Lemma descend_done (rank : Z -> nat) : (forall p l x, C !! p = Some l -> x ∈ l -> (rank x < rank p)%nat) -> forall fuel v par l P, C !! par = Some l -> m !! par = Some P -> start P <= start N -> end_ N <= end_ P ->
  NoDup v -> (forall y, y ∈ v -> is_Some (m !! y) /\ (rank par < rank y)%nat) -> (fuel + length v = turns m)%nat -> exists o, insert_descend fuel m par new = Ok o /\ descended par o.
Proof.
  intros Hrank. induction fuel as [|fuel IH]; intros v par l P Hl HP H1 H2 Hv Hin Hf.
  { exfalso. assert (Hs : (length v <= size m)%nat); [|unfold turns in Hf; lia]. rewrite <- (size_list_to_set (C := gset Z) _ Hv), <- (size_dom (D := gset Z) m). apply subseteq_size. intros y Hy%elem_of_list_to_set. apply elem_of_dom. by apply Hin. }
  cbn [insert_descend]. destruct (request_ok HT Hnew HN Hc l P Hl HP) as (o & -> & Ho). unfold answered in Ho. rewrite (proj2 (Z.leb_le (start P) (start N))), (proj2 (Z.leb_le (start N) (end_ N))), (proj2 (Z.leb_le (end_ N) (end_ P))) in Ho by lia. cbn [andb] in Ho.
  destruct Ho as [(l1 & l2 & El & HL & HR & ->)|(l1 & f & l2 & F & El & HL & HF & Ho & ->)]; cbn [res_bind].
  - eexists. split; [done|]. exists par, l. split; [constructor|]. split; [done|]. split; [|left; exists l1, l2; split; [split; [done|done|intros x X Hx; by apply elem_of_nil in Hx|done]|done]].
    intros x X Hx HX [A1 [A2 _]]. rewrite El, elem_of_app in Hx. destruct Hx as [Hx|Hx]; [specialize (HL x X Hx HX); lia|specialize (HR x X Hx HX); lia].
  - assert (Hfl : f ∈ l) by (rewrite El, elem_of_app, elem_of_cons; auto). destruct (tree_kid HT par l f Hl Hfl) as (F' & HF' & _ & Rf & _ & [lf Hlf]). assert (F' = F) as -> by congruence. rewrite (proj2 (Z.eqb_neq f par)) by (intros ->; by apply (not_own_kid HT par l Hl)). rewrite (proj2 (Z.eqb_neq f new)) by congruence. cbn [orb].
    rewrite (get_ok m f F HF), (get_ok m new N HN). cbn [res_bind]. destruct (_ || _ || _) eqn:Eb.
    + eexists. split; [done|]. exists par, l. split; [constructor|]. split; [done|]. split; [|right; by exists l1, f, l2, F].
      intros x X Hx HX (A1 & A2 & A3). rewrite El, elem_of_app, elem_of_cons in Hx. destruct Hx as [Hx|[->|Hx]]; [specialize (HL x X Hx HX); lia| |].
      * assert (X = F) as -> by congruence. apply orb_true_iff in Eb as [[Eb|Eb]%orb_true_iff|[Eb1 Eb2]%andb_true_iff]; [apply Z.ltb_lt in Eb; lia|apply Z.ltb_lt in Eb; lia|apply Z.eqb_eq in Eb1, Eb2; tauto].
      * pose proof (or_sorted _ _ (proj2 HT) par _ Hl) as HS. rewrite El in HS. apply StronglySorted_app_1_r, StronglySorted_cons in HS as [HS _]. rewrite Forall_forall in HS. specialize (HS x Hx _ _ _ _ (get_rng m f F HF) (get_rng m x X HX)). destruct Ho. lia.
    + apply orb_false_iff in Eb as [[E1%Z.ltb_ge E2%Z.ltb_ge]%orb_false_iff E3]. assert (Ha : around F) by (split; [lia|]; split; [lia|]; intros [A1 A2]; rewrite A1, A2, !Z.eqb_refl in E3; done).
      destruct (IH (par :: v) f lf F Hlf HF E1 E2) as (o & E & p & k & Hrt & Hrest).
      * apply NoDup_cons. split; [|done]. intros Hx. destruct (Hin par Hx). lia.
      * intros y Hy. specialize (Hrank par l f Hl Hfl). apply elem_of_cons in Hy as [->|Hy]; [split; [by exists P|done]|]. destruct (Hin y Hy). split; [done|lia].
      * cbn. lia.
      * exists o. split; [done|]. exists p, k. split; [|done]. apply (rtc_l _ par f); [|done]. by exists l, F.
Qed.

Lemma insert_ok root l R : C !! root = Some l -> m !! root = Some R ->
  exists o, __insert_resource m root new = Ok o /\ if (start R <=? start N) && (end_ N <=? end_ R) then exists p, rtc down root p /\ placed p o else o = (Some root, m).
Proof.
  intros Hr HR. unfold __insert_resource. destruct ((start R <=? start N) && (end_ N <=? end_ R)) eqn:Eb.
  - apply andb_true_iff in Eb as [E1%Z.leb_le E2%Z.leb_le]. destruct (ln_rank _ _ (proj1 HT)) as [rank Hrank]. destruct (descend_done rank Hrank (turns m) [] root l R Hr HR E1 E2) as (o & -> & p & k & Hrt & Hk & Hna & Hcase); [by apply NoDup_nil|intros y Hy; by apply elem_of_nil in Hy|cbn [length]; lia|].
    destruct Hcase as [(l1 & l2 & HPa & ->)|(l1 & f & rest & F & El & HL & HF & Ho & ->)]; cbn [res_bind].
    + eexists. split; [done|]. exists p. split; [done|]. exists k. split; [done|]. split; [done|]. left. by exists l1, [], l2.
    + rewrite (get_ok m new N HN). cbn [res_bind]. assert (Hk' := Hk). rewrite El in Hk'. destruct (cover_loop_ok p rest (turns m) l1 f F Hk' HF Ho) as [(t & T & Ht & HTt & Hov & Hnw & ->)|(mid & l2 & Er & HI & HR2 & ->)]; [pose proof (kids_length HT p _ Hk') as Hl; rewrite length_app in Hl; cbn in Hl; lia| |]; cbn [res_bind].
      * eexists. split; [done|]. exists p. split; [done|]. exists k. split; [done|]. split; [done|]. right. exists t, T. split; [rewrite El, elem_of_app; auto|]. done.
      * rewrite Er in Hk'. rewrite (splice_ok p l1 f mid l2 _ Hk' eq_refl). eexists. split; [done|]. exists p. split; [done|]. exists k. split; [done|]. split; [done|]. left. exists l1, (f :: mid), l2. split; [|done]. split; [by rewrite El, Er|done|done|done].
  - unfold turns. cbn [insert_descend]. destruct (request_ok HT Hnew HN Hc l R Hr HR) as (o & -> & Ho). unfold answered in Ho. rewrite (proj2 (Z.leb_le (start N) (end_ N))), andb_true_r, Eb in Ho by lia. rewrite Ho. cbn [res_bind]. rewrite Z.eqb_refl. cbn. by eexists.
Qed.

(** The place found is a tree again. *)
Lemma placed_tree p l l1 mid l2 : C !! p = Some l -> (forall P, m !! p = Some P -> start P <= start N /\ end_ N <= end_ P) -> end_ N < 4294967296 -> parted l l1 mid l2 -> tree (wrap m p new l1 mid l2) (wrapped_kids (C := C) (p := p) (new := new) (l1 := l1) (mid := mid) (l2 := l2)).
Proof.
  intros Hp HP He [-> HL HM HR]. apply (wrap_tree (N := N) HT Hp Hnew HN). split.
  - lia.
  - intros s e Hs. apply rng_get in Hs as (X & HX & <- & <-). by apply HP.
  - intros x s e Hx Hs. apply rng_get in Hs as (X & HX & <- & <-). by apply (HL x).
  - intros x s e Hx Hs. apply rng_get in Hs as (X & HX & <- & <-). by apply (HM x).
  - intros x s e Hx Hs. apply rng_get in Hs as (X & HX & <- & <-). by apply (HR x).
Qed.

Lemma down_covers root p P R : m !! root = Some R -> start R <= start N -> end_ N <= end_ R -> rtc down root p -> m !! p = Some P -> start P <= start N /\ end_ N <= end_ P.
Proof.
  intros HR H1 H2 Hd HP. apply rtc_inv_r in Hd as [->|(q & _ & l & X & _ & _ & HX & A1 & A2 & _)]; [assert (P = R) as -> by congruence; lia|]. assert (P = X) as -> by congruence. lia.
Qed.
End Insert.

☆ ☆ ☆ ☆ ☆

▶ **Exercise details**
In the material above, which lines contain "right"? Copy each of them.

▶ **The answer**
    + eexists. split; [done|]. exists par, l. split; [constructor|]. split; [done|]. split; [|right; by exists l1, f, l2, F].
      * eexists. split; [done|]. exists p. split; [done|]. exists k. split; [done|]. split; [done|]. right. exists t, T. split; [rewrite El, elem_of_app; auto|]. done.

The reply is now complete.